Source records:
# # #

(* ===== verification/Reviews.v ===== *)
(** * The attestor, reviews and consent
    ([attestor.rs], [handlers/reviews.rs], [handlers/attestation.rs])

    The claims of a purchase attestation and the amount band they may carry;
    the review commands that record them.  The salted hash behind [order_ref]
    and the signature over the claims are library code: they are fields of
    [Attestor]. *)

From stdpp Require Import pretty.
From S2P Require Import Prelude StateMachines Domain Store Commands Actions Text.

(** The attestor identity. *)
Record Attestor := mkAttestor {
  at_pubky : Pubky;
  (** Blake3 of the order id and the private salt, in hex. *)
  at_order_ref : Uuid -> string;
  (** The compact JWS over the claims, with its [typ]. *)
  at_sign_compact : string -> PurchaseClaims -> string;
}.

Definition PURCHASE_ATTESTATION_TYP : string := "pubky-purchase-attestation+v1".

Record IssuedAttestation := mkIssued {
  is_jws : string;
  is_claims : PurchaseClaims;
  is_order_ref : string;
}.

(** The day and the second an instant falls in. *)
Definition day_of (t : Time) : Z := t / seconds 86400.
Definition timestamp (t : Time) : Z := t / seconds 1.

Definition issue_purchase_attestation (attestor : Attestor) (order_id : Uuid)
    (reviewer_pubky counterparty_pubky : Pubky) (role listing_uri : string) (completed_on : Z)
    (amount_band : option string) (now : Time) : IssuedAttestation :=
  let order_ref := at_order_ref attestor order_id in
  let claims := mkPurchaseClaims (at_pubky attestor) reviewer_pubky counterparty_pubky role
    listing_uri order_ref completed_on amount_band (timestamp now) in
  mkIssued (at_sign_compact attestor PURCHASE_ATTESTATION_TYP claims) claims order_ref.

Definition claim_role (reviewer_role : Role) : string :=
  match reviewer_role with
  | RBuyer => "buyer_reviewing_seller"
  | RSeller => "seller_reviewing_buyer"
  end.

(** [i64::ilog10] of a positive number: an [i64] has at most nineteen digits. *)
Fixpoint ilog10_fuel (fuel : nat) (n : Z) : Z :=
  match fuel with
  | O => 0
  | S fuel' => if n <? 10 then 0 else 1 + ilog10_fuel fuel' (n / 10)
  end.

Definition ilog10 (n : Z) : Z := ilog10_fuel 19 n.

Definition amount_band (currency : string) (total_minor : Z) : option string :=
  if total_minor <? 1 then None else Some (currency +:+ ":" +:+ pretty (ilog10 total_minor)).

Lemma ilog10_fuel_decade fuel n :
  1 <= n < 10 ^ Z.of_nat fuel ->
  0 <= ilog10_fuel fuel n /\ 10 ^ ilog10_fuel fuel n <= n < 10 ^ (ilog10_fuel fuel n + 1).
Proof.
  revert n. induction fuel as [|fuel IH]; intros n Hn; [simpl in Hn; lia|].
  simpl ilog10_fuel. destruct (Z.ltb_spec n 10); [simpl; lia|].
  rewrite Nat2Z.inj_succ, Z.pow_succ_r in Hn by lia.
  destruct (IH (n / 10)) as (H0 & Hlo & Hhi).
  { split; [apply Z.div_le_lower_bound; lia|apply Z.div_lt_upper_bound; lia]. }
  split; [lia|]. rewrite Z.add_1_l, !Z.add_1_r in *. rewrite !Z.pow_succ_r in * by lia.
  pose proof (Z.mul_div_le n 10). pose proof (Z.mod_pos_bound n 10).
  pose proof (Z.div_mod n 10). lia.
Qed.

(** The band of an [i64] total is its decimal order of magnitude. *)
Lemma ilog10_decade n : 1 <= n <= i64_max -> 10 ^ ilog10 n <= n < 10 ^ (ilog10 n + 1).
Proof. intros Hn. apply ilog10_fuel_decade. unfold i64_max in Hn. lia. Qed.

(** ** Reviews and attestation consent ([handlers/reviews.rs],
      [handlers/attestation.rs])

    One review per participant and order; on a deployment with an attestor a
    review comes with a purchase attestation, whose amount band both sides
    must have agreed to. *)

Definition REVIEW_EDIT_WINDOW_SECONDS : Z := 24 * 60 * 60.

(** [REVIEWABLE_STATES]. *)
Definition reviewable (s : OrderState) : bool :=
  match s with ODelivered | OCompleted | OClosed => true | _ => false end.

(** [reviews_one_per_order_role]. *)
Definition review_clash (r : ReviewRow) (db : Db) : bool :=
  table_any (fun r' => N.eqb (rw_order_id r') (rw_order_id r) &&
                       bool_decide (rw_reviewer_role r' = rw_reviewer_role r)) (reviews db).

(** The review of one participant ([SELECT .. WHERE order_id = $1 AND
    reviewer_pubky = $2]). *)
Definition find_review (db : Db) (order_id : Uuid) (reviewer : Pubky) : option ReviewRow :=
  List.find (fun r => N.eqb (rw_order_id r) order_id && (rw_reviewer_pubky r =? reviewer)%string)
    (map snd (map_to_list (reviews db))).

(** [listing_uri_from_order], with its two [expect]s. *)
Definition listing_uri_from_order (order : OrderRow) : H string :=
  match o_lines order with
  | [] => panic "order lines always carry a listing aggregate id"
  | line :: _ =>
      match strip_prefix ("listing:" +:+ o_seller_pubky order +:+ "_")
              (ln_listing_aggregate_id line) with
      | None => panic "listing aggregate ids follow the listing:{seller}_{id} format"
      | Some listing_id =>
          ret ("pubky://" +:+ o_seller_pubky order +:+
               "/pub/pubky.app/marketplace/v1/listings/" +:+ listing_id)
      end
  end.

Section Reviews.
Context `{!UuidCrate}.

(** The latest [fulfillment.delivered] event of the order. *)
Definition delivered_at (db : Db) (order_id : Uuid) : option Time :=
  fold_left (fun latest e =>
      if (e_aggregate_id e =? order_aggregate_id order_id)%string &&
         (e_kind e =? "fulfillment.delivered")%string
      then Some (match latest with
                 | None => e_occurred_at e
                 | Some t => Z.max t (e_occurred_at e)
                 end)
      else latest) (events db) None.

Definition issue_attestation (attestor : Attestor) (order : OrderRow) (reviewer subject : Pubky)
    (role : Role) (reviewer_allows_band : bool) (now : Time) : H (string * PurchaseClaims) :=
  let* listing_uri := listing_uri_from_order order in
  let* delivered := gets (fun db => delivered_at db (o_id order)) in
  let completed_on := day_of (default now delivered) in
  let* consent := select band_consents (o_seller_pubky order) in
  let seller_allows := bn_allows_amount_band <$> consent in
  let band :=
    if reviewer_allows_band && default false seller_allows
    then amount_band (o_currency order) (o_total_minor order) else None in
  let issued := issue_purchase_attestation attestor (o_id order) reviewer subject
    (claim_role role) listing_uri completed_on band now in
  do* insert review_attestations always (o_id order, reviewer)
        (mkAttestation (is_order_ref issued) (is_jws issued) (is_claims issued) now) no_clash in
  ret (is_jws issued, is_claims issued).

Definition fetch_attestation_json (order_id : Uuid) (reviewer : Pubky)
    : H (option (string * PurchaseClaims)) :=
  let* row := select review_attestations (order_id, reviewer) in
  ret ((fun r => (rt_jws r, rt_claims r)) <$> row).

(** The tail of both commands: the order with its reviews, and the review. *)
Definition review_result (updated : OrderRow) (event_id : Uuid) (review : ReviewRow)
    (attestation : option (string * PurchaseClaims)) : H HandlerSuccess :=
  let* reviews := fetch_order_reviews (o_id updated) in
  ret (mkSuccess (o_revision updated) [event_id]
         (VReview (command_view updated) reviews review attestation)).

(** [review.create]. *)
Definition create (actor : string) (command : Command) (payload : ReviewTermsPayload)
    (attestor : option Attestor) (now : Time) : H HandlerSuccess :=
  let* row := fetch_order (rv_order_id payload) in
  let* order := or_refuse row (refused NotFound "The order was not found.") in
  do* guard (guard_order_action actor command order) in
  do* refuse_if (negb (reviewable (o_state order)))
        (refused InvalidState "The order is not eligible for review.") in
  let* existing := gets (fun db => find_review db (o_id order) actor) in
  do* refuse_if (bool_decide (is_Some existing))
        (refused InvalidState "This participant already reviewed the order.") in
  let role := if (actor =? o_buyer_pubky order)%string then RBuyer else RSeller in
  let subject :=
    if (actor =? o_buyer_pubky order)%string then o_seller_pubky order
    else o_buyer_pubky order in
  let* rating := expect_i32 (rv_rating payload) "rating validated to 1..=5" in
  let review := mkReview (c_command_id command) (o_id order) actor role subject rating
    (rv_text payload) now now in
  do* insert reviews review_check (c_command_id command) review (review_clash review) in
  let* attestation :=
    match attestor with
    | Some attestor =>
        let* issued := issue_attestation attestor order actor subject role
                         (rv_allow_amount_band payload) now in
        ret (Some issued)
    | None => ret None
    end in
  let new_state :=
    if bool_decide (o_state order = ODelivered) then OCompleted else o_state order in
  do* assert_order_transition (o_state order) new_state in
  let* updated := update_where orders order_check (o_id order)
    (fun o => o_revision o =? o_revision order)
    (fun o => o <| o_revision := o_revision o + 1 |> <| o_state := new_state |>
                <| o_updated_at := now |>) in
  match updated with
  | None =>
      let* current := select orders (o_id order) in
      let* current := or_fail current RowNotFound in
      refuse (refused_with_revision RevisionConflict "The order revision is stale."
                (o_revision current))
  | Some updated =>
      let aggregate := order_aggregate_id (o_id updated) in
      let* event_id := insert_event (c_command_id command) aggregate (o_revision updated) actor
                         "review.created" now in
      do* insert_notification_intent event_id "review_received" subject actor aggregate None now in
      review_result updated event_id review attestation
  end.

(** [review.update]. *)
Definition update (actor : string) (command : Command) (payload : ReviewTermsPayload)
    (now : Time) : H HandlerSuccess :=
  let* order := load_order_action actor command (rv_order_id payload) in
  let* row := gets (fun db => find_review db (o_id order) actor) in
  let* review := or_refuse row
    (refused NotFound "This participant has not reviewed the order.") in
  do* refuse_if (rw_created_at review + seconds REVIEW_EDIT_WINDOW_SECONDS <? now)
        (refused InvalidState "The review edit window has closed.") in
  let* rating := expect_i32 (rv_rating payload) "rating validated to 1..=5" in
  let* updated_review := update_one reviews review_check (rw_id review) (fun _ => true)
    (fun r => r <| rw_rating := rating |> <| rw_text := rv_text payload |>
                <| rw_updated_at := now |>) in
  let* updated := bump_order order (fun o => o <| o_updated_at := now |>) in
  let* event_id := insert_event (c_command_id command) (order_aggregate_id (o_id updated))
                     (o_revision updated) actor "review.updated" now in
  let* attestation := fetch_attestation_json (o_id updated) actor in
  review_result updated event_id updated_review attestation.

(** ** Attestation consent *)

(** [insert_annotation]. *)
Definition insert_annotation (attestor : Attestor) (order_id : Uuid) (outcome : string)
    (now : Time) : H unit :=
  do* fresh_uuid in
  modify (upd annotations (fun l => l ++ [(at_order_ref attestor order_id, outcome, now)])).

Definition consent_check (c : BandConsent) : bool :=
  (0 <? bn_revision c) && (bn_revision c <=? i64_max).

(** [attestation.set_band_consent]. *)
Definition set_band_consent (actor : string) (command : Command) (payload : SetBandConsentPayload)
    (now : Time) : H HandlerSuccess :=
  do* refuse_if (negb (c_aggregate_id command =? seller_settings_aggregate_id actor)%string)
        (refused InvalidCommand
           "Band consent may only be set on the actor's own settings aggregate.") in
  let* current := select band_consents actor in
  let current_revision := default 0 (bn_revision <$> current) in
  do* refuse_if (negb (c_expected_revision command =? current_revision))
        (refused_with_revision RevisionConflict "The band consent revision is stale."
           current_revision) in
  let new_revision := current_revision + 1 in
  let consent := mkBandConsent (bc_allows_amount_band payload) new_revision now in
  do* write band_consents consent_check actor consent in
  let* event_id := insert_event (c_command_id command) (c_aggregate_id command) new_revision actor
                     "attestation.band_consent_set" now in
  ret (mkSuccess new_revision [event_id] (VBandConsent actor consent)).
End Reviews.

# # #

Problem description =
Could you repeat exactly the lines above from the line with "(** The tail" up to and including the line with "let* row := fetch_order", and only those?

Solution for this exercise =
(** The tail of both commands: the order with its reviews, and the review. *)
Definition review_result (updated : OrderRow) (event_id : Uuid) (review : ReviewRow)
    (attestation : option (string * PurchaseClaims)) : H HandlerSuccess :=
  let* reviews := fetch_order_reviews (o_id updated) in
  ret (mkSuccess (o_revision updated) [event_id]
         (VReview (command_view updated) reviews review attestation)).

(** [review.create]. *)
Definition create (actor : string) (command : Command) (payload : ReviewTermsPayload)
    (attestor : option Attestor) (now : Time) : H HandlerSuccess :=
  let* row := fetch_order (rv_order_id payload) in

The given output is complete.